Maison du 4, place du Sol de la Dîme à Najac le 18 décembre 2025  (photo : Najac infos)

Najac infos inaugure avec ce premier article une série (Incha’Allah) de textes visant à alimenter le débat dans la perspective des élections municipales de mars prochain à Najac et pourquoi pas dans d’autres communes. Ces textes fourniront des informations et donneront un point de vue mais ne prétendent pas représenter « la vérité » – d’autant plus que Najac infos n’a pas accès à autant de données que, par exemple, les élu.es sortant.es ou les agents municipaux. On sera donc entre le journalisme et la politique. Les principes qui guideront ces textes sont rappelés au bas de cet article ainsi que les propositions évoquées.

Le logement donc. « Il est important que des investisseurs n’acquièrent pas cet immeuble pour des locations saisonnières au regard des demandes de logements à l’année que nous recevons en mairie chaque semaine. » C’est ainsi que Gilbert Blanc, le maire de Najac, a justifié le projet d’acquisition d’une grande maison de 126 m2 (photo ci-dessus) lors du conseil municipal du 10 avril 2024 (p16 du procès-verbal). Le projet est d’y réaliser « quatre appartements » a affirmé l’édile lors du conseil du 24 juillet 2025 (vers 17’ de la vidéo). Sans plus de précisions notamment sur le caractère social ou pas de ces logements situés au 4, place du Sol de la Dîme (sic).

Déjà en 2008
Cette forte demande a été confirmée lors de la réunion publique du 3 décembre sur la thématique de l’habitat à laquelle une quarantaine de personnes a participé. Toutes et tous ont en effet été d’accord pour dire qu’il n’était pas « facile de se loger à Najac » (1). Et cela n’est pas nouveau : Lors de la campagne municipale de 2008, il était déjà question de « répondre aux demandes locatives insatisfaites, première démarche en faveur de l’accueil de nouveaux habitants » ou encore de « tout faire pour permettre l’installation de nouvelles familles et garder nos services ». C’était donc il y a près de 18 ans…

Et aujourd’hui la mairie reçoit donc des demandes de logements « chaque semaine ». Chaque semaine ! Et ce n’est pas étonnant car selon l’Insee, Najac comptait 754 habitants en 2025. 34 de plus qu’en 2020 soit une progression de 4,7 %, supérieure à celle de La Fouillade (1148, +3,8%) et à celle, négative, de Sanvensa (662, -1,3%). Si on se réfère à 2018, c’est même 57 habitants de plus pour Najac (+8 % en 7 ans). S’il faut se réjouir de l’attractivité du village, il serait dommage de ne pas y répondre. Les élu.es du mandat qui se termine ne sont pas resté.es inactifs pour améliorer l’offre de logements mais il faut garder en tête que les procédures sont longues et consommatrices d’énergie (2).

Délégation au logement
Un volontarisme accru ainsi que des décisions fortes dès le début du mandat seraient donc d’autant plus bienvenus. Qui pourraient prendre la forme de l’attribution d’une délégation au logement au premier ou à la première adjoint.e. Et par la création d’une commission municipale dédiée. Aujourd’hui le mot « logement » ne figure pas dans la pourtant longue liste des commissions municipales. Alors qu’il paraît important d’impliquer les habitant.es qui le souhaiteraient dans un domaine stratégique pour l’avenir de la commune et de ses habitant.es.

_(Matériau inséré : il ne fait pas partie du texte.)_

(** * Web retrieval tools of the pi coding agent: fetch, locate, convert, parse

    A shallow embedding of
      packages/coding-agent/src/core/tools/web-read.ts
      packages/coding-agent/src/core/tools/web-search.ts
    together with the parts of the JavaScript platform these two files lean
    on (strings, regular expressions, URI coding), and the properties the
    specification states about them. *)

From Stdlib Require Import String Ascii DecimalString.
From Stdlib Require Import List NArith ZArith QArith Bool Arith Lia Lqa.
Import ListNotations.

Local Open Scope nat_scope.
Local Open Scope list_scope.

Set Implicit Arguments.

(* ================================================================== *)
(** * JavaScript strings *)
(* ================================================================== *)

(** A JavaScript string is a sequence of UTF-16 code units. *)
Definition char16 := N.
Definition jsstring := list char16.

(** String literals of the source, written as Rocq strings. *)
Definition js (s : string) : jsstring :=
  map N_of_ascii (list_ascii_of_string s).

Definition DQ : jsstring := [34%N].   (* the double quote *)
Definition NL : jsstring := [10%N].   (* the escape \n of a string literal *)

Fixpoint str_eqb (a b : jsstring) : bool :=
  match a, b with
  | [], [] => true
  | x :: a', y :: b' => N.eqb x y && str_eqb a' b'
  | _, _ => false
  end.

(** [s.startsWith(p)] *)
Fixpoint startsWith (s p : jsstring) : bool :=
  match p, s with
  | [], _ => true
  | x :: p', y :: s' => N.eqb x y && startsWith s' p'
  | _ :: _, [] => false
  end.

(** [s.includes(p)] *)
Fixpoint includes (s p : jsstring) : bool :=
  startsWith s p ||
  match s with
  | [] => false
  | _ :: s' => includes s' p
  end.

(** [s.slice(1)] *)
Definition slice1 (s : jsstring) : jsstring := tl s.

(** WhiteSpace and LineTerminator code units: the class [\s] of regular
    expressions and the characters removed by [trim]. *)
Definition is_whitespace (c : char16) : bool :=
  ((c =? 9) || (c =? 10) || (c =? 11) || (c =? 12) || (c =? 13) || (c =? 32)
   || (c =? 160) || (c =? 5760) || ((8192 <=? c) && (c <=? 8202))
   || (c =? 8232) || (c =? 8233) || (c =? 8239) || (c =? 8287)
   || (c =? 12288) || (c =? 65279))%N.

Definition is_line_terminator (c : char16) : bool :=
  ((c =? 10) || (c =? 13) || (c =? 8232) || (c =? 8233))%N.

Fixpoint trimStart (s : jsstring) : jsstring :=
  match s with
  | c :: s' => if is_whitespace c then trimStart s' else s
  | [] => []
  end.

Definition trimEnd (s : jsstring) : jsstring := rev (trimStart (rev s)).

(** [s.trim()] *)
Definition trim (s : jsstring) : jsstring := trimEnd (trimStart s).

(** [s.split("\n")]: always at least one piece. *)
Fixpoint split_on (sep : char16) (s : jsstring) : list jsstring :=
  match s with
  | [] => [[]]
  | c :: s' =>
      if N.eqb c sep then [] :: split_on sep s'
      else match split_on sep s' with
           | l :: ls => (c :: l) :: ls
           | [] => [[c]]
           end
  end.

(** [a.join(sep)] *)
Fixpoint join (sep : jsstring) (l : list jsstring) : jsstring :=
  match l with
  | [] => []
  | [x] => x
  | x :: rest => x ++ sep ++ join sep rest
  end.

(** Decimal rendering of a non-negative integer, as a template literal
    renders a number. *)
Definition dec (n : N) : jsstring :=
  js (NilZero.string_of_uint (N.to_uint n)).

(* ================================================================== *)
(** * Regular expressions *)
(* ================================================================== *)

Module RegExp.

(** Members of a character class. *)
Inductive citem :=
| CChar (c : char16)
| CRange (lo hi : char16)
| CDigit (positive : bool)     (* \d and \D *)
| CSpace (positive : bool)     (* \s and \S *)
| CWord (positive : bool).     (* \w and \W *)

Inductive regex :=
| REmpty
| RChar (c : char16)
| RAny                                           (* . *)
| RClass (neg : bool) (items : list citem)       (* [...] and [^...] *)
| RSeq (a b : regex)
| RAlt (a b : regex)
| RQuant (greedy : bool) (min : nat) (max : option nat) (a : regex)
| RGroup (i : nat) (a : regex)                   (* i-th capturing group *)
| RBackref (i : nat).

Record flags := { ignoreCase : bool; dotAll : bool }.

Definition captures := list (option jsstring).

Definition get_cap (i : nat) (c : captures) : option jsstring :=
  match i with
  | 0 => None
  | S j => match nth_error c j with Some v => v | None => None end
  end.

Fixpoint set_nth (n : nat) (v : option jsstring) (l : captures) : captures :=
  match n, l with
  | 0, [] => [v]
  | 0, _ :: t => v :: t
  | S n', [] => None :: set_nth n' v []
  | S n', x :: t => x :: set_nth n' v t
  end.

Definition set_cap (i : nat) (v : option jsstring) (c : captures) : captures :=
  match i with
  | 0 => c
  | S j => set_nth j v c
  end.

Fixpoint groups_in (r : regex) : list nat :=
  match r with
  | RSeq a b | RAlt a b => groups_in a ++ groups_in b
  | RQuant _ _ _ a => groups_in a
  | RGroup i a => i :: groups_in a
  | _ => []
  end.

Definition reset_caps (gs : list nat) (c : captures) : captures :=
  fold_left (fun acc i => set_cap i None acc) gs c.

(** Canonicalize of the specification, for a pattern without the unicode
    flag: upper-casing, except that a code unit of 128 or more never folds
    to one below 128.  Code units of 128 or more are left as they are here.
    A text character of 128 or more then never equals a pattern character
    below 128, as in the specification, so the matcher is exact for every
    pattern written in ASCII; a pattern with a character of 128 or more is
    never given to it: the literals of the source are ASCII, and a pattern
    built from the selector is compiled here only when it is
    ([WebRead.RegExp_gi]). *)
Definition upper (c : char16) : char16 :=
  if ((97 <=? c) && (c <=? 122))%N then (c - 32)%N else c.

Definition lower (c : char16) : char16 :=
  if ((65 <=? c) && (c <=? 90))%N then (c + 32)%N else c.

Definition canon (fl : flags) (c : char16) : char16 :=
  if ignoreCase fl then upper c else c.

Definition is_digit (c : char16) : bool := ((48 <=? c) && (c <=? 57))%N.

Definition is_word (c : char16) : bool :=
  (((97 <=? c) && (c <=? 122)) || ((65 <=? c) && (c <=? 90))
   || is_digit c || (c =? 95))%N.

Definition item_has (it : citem) (c : char16) : bool :=
  match it with
  | CChar a => N.eqb a c
  | CRange lo hi => ((lo <=? c) && (c <=? hi))%N
  | CDigit p => Bool.eqb p (is_digit c)
  | CSpace p => Bool.eqb p (is_whitespace c)
  | CWord p => Bool.eqb p (is_word c)
  end.

(** CharacterSetMatcher: some member of the set has the canonical form of
    the input character. *)
Definition class_has (fl : flags) (items : list citem) (c : char16) : bool :=
  existsb (fun it => item_has it c) items ||
  (ignoreCase fl &&
   (existsb (fun it => item_has it (upper c)) items ||
    existsb (fun it => item_has it (lower c)) items)).

Definition class_match (fl : flags) (neg : bool) (items : list citem)
    (c : char16) : bool :=
  xorb neg (class_has fl items c).

Definition any_match (fl : flags) (c : char16) : bool :=
  dotAll fl || negb (is_line_terminator c).

(** Does [s] start with the captured text [t], up to canonical form? *)
Fixpoint backref_rest (fl : flags) (t s : jsstring) : option jsstring :=
  match t, s with
  | [], _ => Some s
  | x :: t', y :: s' =>
      if N.eqb (canon fl x) (canon fl y) then backref_rest fl t' s' else None
  | _ :: _, [] => None
  end.

Definition result := option (jsstring * captures).
Definition cont := jsstring -> captures -> result.

Definition orelse (a b : result) : result :=
  match a with Some _ => a | None => b end.

(** The text consumed between position [s] and the later position [s']. *)
Definition consumed (s s' : jsstring) : jsstring :=
  firstn (length s - length s') s.

(** RepeatMatcher: the rounds of a quantified atom whose matcher is
    [atom] and whose groups are [gs].  The captures of the groups inside are
    cleared at each round, and once the minimum is met a round that consumes
    nothing is refused.  Every round lowers the minimum or consumes a
    character, so [min + length s] units of [fuel] cover them all. *)
Fixpoint rep (atom : jsstring -> captures -> cont -> result) (gs : list nat)
    (greedy : bool) (k : cont) (fuel : nat) (min : nat) (max : option nat)
    (s : jsstring) (c : captures) {struct fuel} : result :=
  match max with
  | Some 0 => k s c
  | _ =>
      match fuel with
      | 0 => k s c
      | S fuel' =>
          let d : cont := fun s' c' =>
            if (min =? 0) && (length s' =? length s) then None
            else rep atom gs greedy k fuel' (pred min) (option_map pred max) s' c' in
          let round := atom s (reset_caps gs c) d in
          if negb (min =? 0) then round
          else if greedy then orelse round (k s c)
          else orelse (k s c) round
      end
  end.

(** The backtracking matcher of the language specification, in
    continuation-passing style: [m fl r s c k] matches [r] at the front of
    [s] with captures [c] and hands the rest to [k]; the first success in
    priority order wins. *)
Fixpoint m (fl : flags) (r : regex) (s : jsstring) (c : captures) (k : cont)
    {struct r} : result :=
  match r with
  | REmpty => k s c
  | RChar a =>
      match s with
      | x :: s' => if N.eqb (canon fl a) (canon fl x) then k s' c else None
      | [] => None
      end
  | RAny =>
      match s with
      | x :: s' => if any_match fl x then k s' c else None
      | [] => None
      end
  | RClass neg items =>
      match s with
      | x :: s' => if class_match fl neg items x then k s' c else None
      | [] => None
      end
  | RSeq a b => m fl a s c (fun s' c' => m fl b s' c' k)
  | RAlt a b => orelse (m fl a s c k) (m fl b s c k)
  | RGroup i a =>
      m fl a s c (fun s' c' => k s' (set_cap i (Some (consumed s s')) c'))
  | RBackref i =>
      match get_cap i c with
      | None => k s c
      | Some t =>
          match backref_rest fl t s with
          | Some s' => k s' c
          | None => None
          end
      end
  | RQuant greedy min max a =>
      rep (m fl a) (groups_in a) greedy k (min + length s) min max s c
  end.

Definition accept : cont := fun s c => Some (s, c).

(** ** Pattern syntax

    [new RegExp(source, flags)] and the regular expression literals of the
    source are read by the parser below.  It covers characters, [.],
    classes, capturing and non-capturing groups, alternation, every
    quantifier, back references and the usual escapes.  A source text the
    language rejects is [PMalformed] (the constructor throws SyntaxError).
    Assertions, look-around, named groups and the legacy octal escapes are
    not given a meaning here: such a text is [PUnmodelled], and what the
    platform does with it is left open where it can arise. *)

Inductive parsed (A : Type) :=
| POk (a : A)
| PMalformed
| PUnmodelled.
Arguments PMalformed {A}.
Arguments PUnmodelled {A}.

Le plan local de l’habitat (PLH) 2024-2029 adopté par Ouest Aveyron communauté et ses communes, estimait les besoins en logements pour Najac à 18 sur six ans soit trois par an (p 162). Sauf que, comme l’ont souligné des élus de Najac en conseil municipal du 14 septembre 2023 (vers 2h11), ce PLH se base sur la population de 2018 inférieure à celle de 2025. On peut donc en déduire que les besoins en logements seront donc supérieurs aux 18 prévus.

802 logements
Les logements ce n’est pourtant pas ce qu’il manque à Najac. Problème : Un grand nombre est vides une très grande partie de l’année. Le parc privé comptait au 1er janvier 2023, 802 logements quand le nombre de résidences secondaires s’élevaient en 2025 à 386 (3). Dit autrement : Les résidences secondaires à Najac représentent pas loin de 50 % des logements. À la Fouillade, ce n’est qu’environ 15 %. Et à Cordes-sur-ciel, commune tout aussi touristique que Najac et de taille comparable, la proportion n’est « que » de 26 %. Citons également Sauveterre-de-Rouergue (36%), Bruniquel (30%) ou plus loin Rocamadour (30%), Saint-Malo (31%) et même Saint-Jean-de-Luz (46%). En revanche, Saint-Tropez et Lège-Cap-Ferret (64%) sont « devant » Najac.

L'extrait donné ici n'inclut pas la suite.